● WORK INSTRUCTION
Within the records that follow, find every line containing the string "Import". Copy those lines.

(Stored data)
+++

(* ===== verification/RedisConnection.v ===== *)
(** * The connections to Redis

    [contrail-collector/redis_connection.cc] and, of [OpServerProxy.cc], the
    handlers of its two connections: the one that carries the UVEs ([to_ops_conn_])
    and the one that is subscribed to messages for generators ([from_ops_conn_]).

    hiredis calls back: when a context is connected or could not be, with the reply
    of a command, and when it is disconnected, having answered the commands still
    under way with NULL.  What it knows of a context is [live].  Every handler is
    one step; the handlers posted to the event manager run in any order. *)
From stdpp Require Import base tactics list strings gmap.
From Stdlib Require Import ZArith Lia.
From S2P Require Import Prelude.
From S2P Require Import CppString.
From S2P Require Import Json.
Local Open Scope Z_scope.

(** ** Data *)

(** The two connections of [OpServerImpl]. *)
Inductive RacConnType := RAC_CONN_TYPE_TO_OPS | RAC_CONN_TYPE_FROM_OPS.
#[export] Instance RacConnType_eq_dec : EqDecision RacConnType.
Proof. solve_decision. Defined.

Inductive RedisState :=
  | REDIS_ASYNC_CONNECTION_INIT | REDIS_ASYNC_CONNECTION_PENDING
  | REDIS_ASYNC_CONNECTION_CONNECTED | REDIS_ASYNC_CONNECTION_DISCONNECTED.
#[export] Instance RedisState_eq_dec : EqDecision RedisState.
Proof. solve_decision. Defined.

(** A [redisAsyncContext *]. *)
Abbreviation context := nat (only parsing).

(** The members of a connection.  Arming [reconnect_timer_] again cancels the wait
    before it, whose handler returns at once: it is pending or not. *)
Record RedisAsyncConnection := {
  redis_ssl_enable_ : bool;
  callDisconnected_ : Z; callFailed_ : Z; callSucceeded_ : Z;
  callbackNull_ : Z; callbackFailed_ : Z; callbackSucceeded_ : Z;
  context_ : option context;
  client_ : option context;
  state_ : RedisState;
  reconnect_timer_ : bool
}.
Definition RedisAsyncConnection_ctor (ssl : bool) : RedisAsyncConnection := {|
  redis_ssl_enable_ := ssl;
  callDisconnected_ := 0; callFailed_ := 0; callSucceeded_ := 0;
  callbackNull_ := 0; callbackFailed_ := 0; callbackSucceeded_ := 0;
  context_ := None; client_ := None; state_ := REDIS_ASYNC_CONNECTION_INIT; reconnect_timer_ := false |}.
Definition set_call_counts (d f s : Z) (r : RedisAsyncConnection) : RedisAsyncConnection := {|
  redis_ssl_enable_ := redis_ssl_enable_ r; callDisconnected_ := d; callFailed_ := f; callSucceeded_ := s;
  callbackNull_ := callbackNull_ r; callbackFailed_ := callbackFailed_ r; callbackSucceeded_ := callbackSucceeded_ r;
  context_ := context_ r; client_ := client_ r; state_ := state_ r; reconnect_timer_ := reconnect_timer_ r |}.
Definition set_callback_counts (n f s : Z) (r : RedisAsyncConnection) : RedisAsyncConnection := {|
  redis_ssl_enable_ := redis_ssl_enable_ r;
  callDisconnected_ := callDisconnected_ r; callFailed_ := callFailed_ r; callSucceeded_ := callSucceeded_ r;
  callbackNull_ := n; callbackFailed_ := f; callbackSucceeded_ := s;
  context_ := context_ r; client_ := client_ r; state_ := state_ r; reconnect_timer_ := reconnect_timer_ r |}.
Definition set_context (c cl : option context) (st : RedisState) (timer : bool) (r : RedisAsyncConnection)
    : RedisAsyncConnection := {|
  redis_ssl_enable_ := redis_ssl_enable_ r;
  callDisconnected_ := callDisconnected_ r; callFailed_ := callFailed_ r; callSucceeded_ := callSucceeded_ r;
  callbackNull_ := callbackNull_ r; callbackFailed_ := callbackFailed_ r; callbackSucceeded_ := callbackSucceeded_ r;
  context_ := c; client_ := cl; state_ := st; reconnect_timer_ := timer |}.
Definition IsConnUp (r : RedisAsyncConnection) : bool := bool_decide (state_ r = REDIS_ASYNC_CONNECTION_CONNECTED).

+++

● WRITTEN SOLUTION
From stdpp Require Import base tactics list strings gmap.
From Stdlib Require Import ZArith Lia.
From S2P Require Import Prelude.
From S2P Require Import CppString.
From S2P Require Import Json.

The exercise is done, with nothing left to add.